Regulatory Pressure is Keeping the Bulls On Their Toes.. But Not for Long



The Bitcoin chart is not looking good as of late.. but does it really matter in the long-run? For Hivers, we just keep our heads down and earn. But what does the rest of the crypto market think of this?

A weekly perspective shows us that BTC's performance over these past six months mirrors what many other assets have experienced during their own slides: namely weak recoveries after major corrections where investors who bought low eventually sell higher than they originally purchase tokens/ coins etc., but there are still plenty out here waiting patiently until things turn around before selling everything off completely - which could happen much sooner.


The market was in an optimistic mood just a few days ago, but it appears that China's real estate developer Evergrande has some bad news. This could be affecting markets around the world and leading to lower prices for stocks as well.

The Nov 10 price peak happened right when our very own US announced they hit one of their highest levels on inflation - until fears from this threat were realized by defaulting loans which impacted broader structures throughout various countries including America.

The pressure from regulators and policy makers on stablecoin issuers is relentless, but it seems like they can't stop this new currency. First came VanEck's spot Bitcoin ETF rejection by the U.S., which was directly related to concerns over Tether’s solvency - or lack thereof in their case (with an abundance of other reasons why).

The latest developments show that there are no signs for slowing down anytime soon!

The United States has started to pay more attention towards stablecoins and other digital assets. On December 14, the U.S Banking Committee held a hearing focused on consumer protection issues with these currencies as well their risks from both sides: users who may lose money when prices change frequently or casinos using them for gamblers' dollars instead of genuine funds.; meanwhile FSOC voices concern over adoption by stating that "The Council recommends state & federal regulators review available regulations."

In the wake of a largely negative aftermath from investors, CME Bitcoin futures contracts experienced an increase in premiums. This is evidence that people are becoming increasingly concerned about bitcoin's future prospects and whether or not it will continue to decrease as before year-end rolls around.

When the price of a share goes down, it can also go back up again. But when that happens there will be backwardation- which means people think negatively about future prospects for stocks in general and eventually sellers come out on top!

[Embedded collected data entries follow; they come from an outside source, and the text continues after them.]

(* ===== verification/DispcTypes.v ===== *)
(** * Display: registers, panels and the state of the driver

    The state the files of [src/kernel/sc8830/drivers/video/sprdfb] share: [dispc_ctx],
    [struct sprdfb_device], the registers of the controller, and the outside.  The
    build is that of [a1000_baton4iks_defconfig]: overlays, waiting for vsync, changing
    the frequency, three frame buffers, simulated low resolutions and early suspend;
    no check for electrostatic discharge, no dynamic clocks, no cached mapping. *)

From S2P Require Import Prelude CMonad.

(** ** What the headers and the chip define *)

Inductive reg : Type :=
  | DISPC_CTRL | DISPC_SIZE_XY | DISPC_RSTN | DISPC_BUF_THRES | DISPC_BG_COLOR
  | DISPC_IMG_CTRL | DISPC_IMG_Y_BASE_ADDR | DISPC_IMG_UV_BASE_ADDR | DISPC_IMG_SIZE_XY
  | DISPC_IMG_PITCH | DISPC_IMG_DISP_XY
  | DISPC_OSD_CTRL | DISPC_OSD_BASE_ADDR | DISPC_OSD_SIZE_XY | DISPC_OSD_PITCH
  | DISPC_OSD_DISP_XY | DISPC_OSD_ALPHA | DISPC_OSD_CK
  | DISPC_Y2R_CTRL | DISPC_Y2R_Y_PARAM | DISPC_Y2R_U_PARAM | DISPC_Y2R_V_PARAM
  | DISPC_INT_EN | DISPC_INT_CLR | DISPC_DPI_CTRL.
#[export] Instance reg_eq_dec : EqDecision reg.
Proof. solve_decision. Defined.

Inductive overlay_status : Type :=
  | SPRD_OVERLAY_STATUS_OFF | SPRD_OVERLAY_STATUS_ON | SPRD_OVERLAY_STATUS_STARTED.
#[export] Instance overlay_status_eq_dec : EqDecision overlay_status.
Proof. solve_decision. Defined.

Inductive panel_if : Type := SPRDFB_PANEL_IF_DBI | SPRDFB_PANEL_IF_DPI | SPRDFB_PANEL_IF_EDPI.
#[export] Instance panel_if_eq_dec : EqDecision panel_if.
Proof. solve_decision. Defined.

Definition BIT (n : Z) : Z := Z.shiftl 1 n.

(** ** Data *)

(** [struct panel_ops] and [struct panel_if_ctrl]: which calls a panel provides; a
    missing reset is replaced when the panel is mounted. *)
Inductive reset_op : Type := VendorReset | panel_reset_dispc_op.
Record panel_ops : Type := mk_panel_ops {
  op_panel_reset : option reset_op; has_panel_enter_sleep : bool; has_panel_after_suspend : bool;
  has_panel_before_resume : bool; has_panel_invalidate : bool; has_panel_invalidate_rect : bool;
  has_panel_change_fps : bool }.
Record panel_if_ctrl : Type := mk_panel_if_ctrl {
  has_panel_if_before_panel_reset : bool; has_panel_if_ready : bool; has_panel_if_before_refresh : bool;
  has_panel_if_after_refresh : bool; has_panel_if_enter_ulps : bool; has_panel_if_suspend : bool;
  has_panel_if_resume : bool; has_panel_if_uninit : bool }.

In the world of finance, there is a concept known as contango. Contango occurs when futures contracts trade at a slight premium to spot rates and this usually happens in healthy markets because sellers want more money upfront before they settle their trades over time frame rather than simply making one big payment immediately after sale like traditional stocks or bonds would dictate.

The indicator moved below the “neutral” range after Dec. 9 as Bitcoin traded below $49,000 which shows that institutional traders are displaying a lack of confidence in this market but it's not yet being seen as bearish due to how close we are to hitting 50k yet!

The data provided by the Exchange shows that professional traders have been heavily outweighing short sellers. This is an indication of a world where buyers are more powerful than seller, which could mean good news for those who want to trade stocks long-term!

Bitcoin saw a 19% correction since December 3, with top traders at Binance increasing their leverage longs by only 1%. However this is more than compensated when OKEx sees an increase from 1.51 to 2.91 in two weeks time!

The lack of a premium in CME 2-month future contracts is not considered an 'emergency alert' because Bitcoin has been testing the $46K resistance, its lowest daily close since Oct 1. Furthermore top traders at Derivatives exchanges have increased their longs even though prices dropped; this may mean that they expect more gains soon enough!

The market is not panicking, but there’s also little that the U.S government can do to stop stablecoin operations from moving overseas and operating with dollar-denominated bonds or assets rather than cash which means they are unlikely any time soon either way--even if it means an inevitable rise in prices for those who trade against them!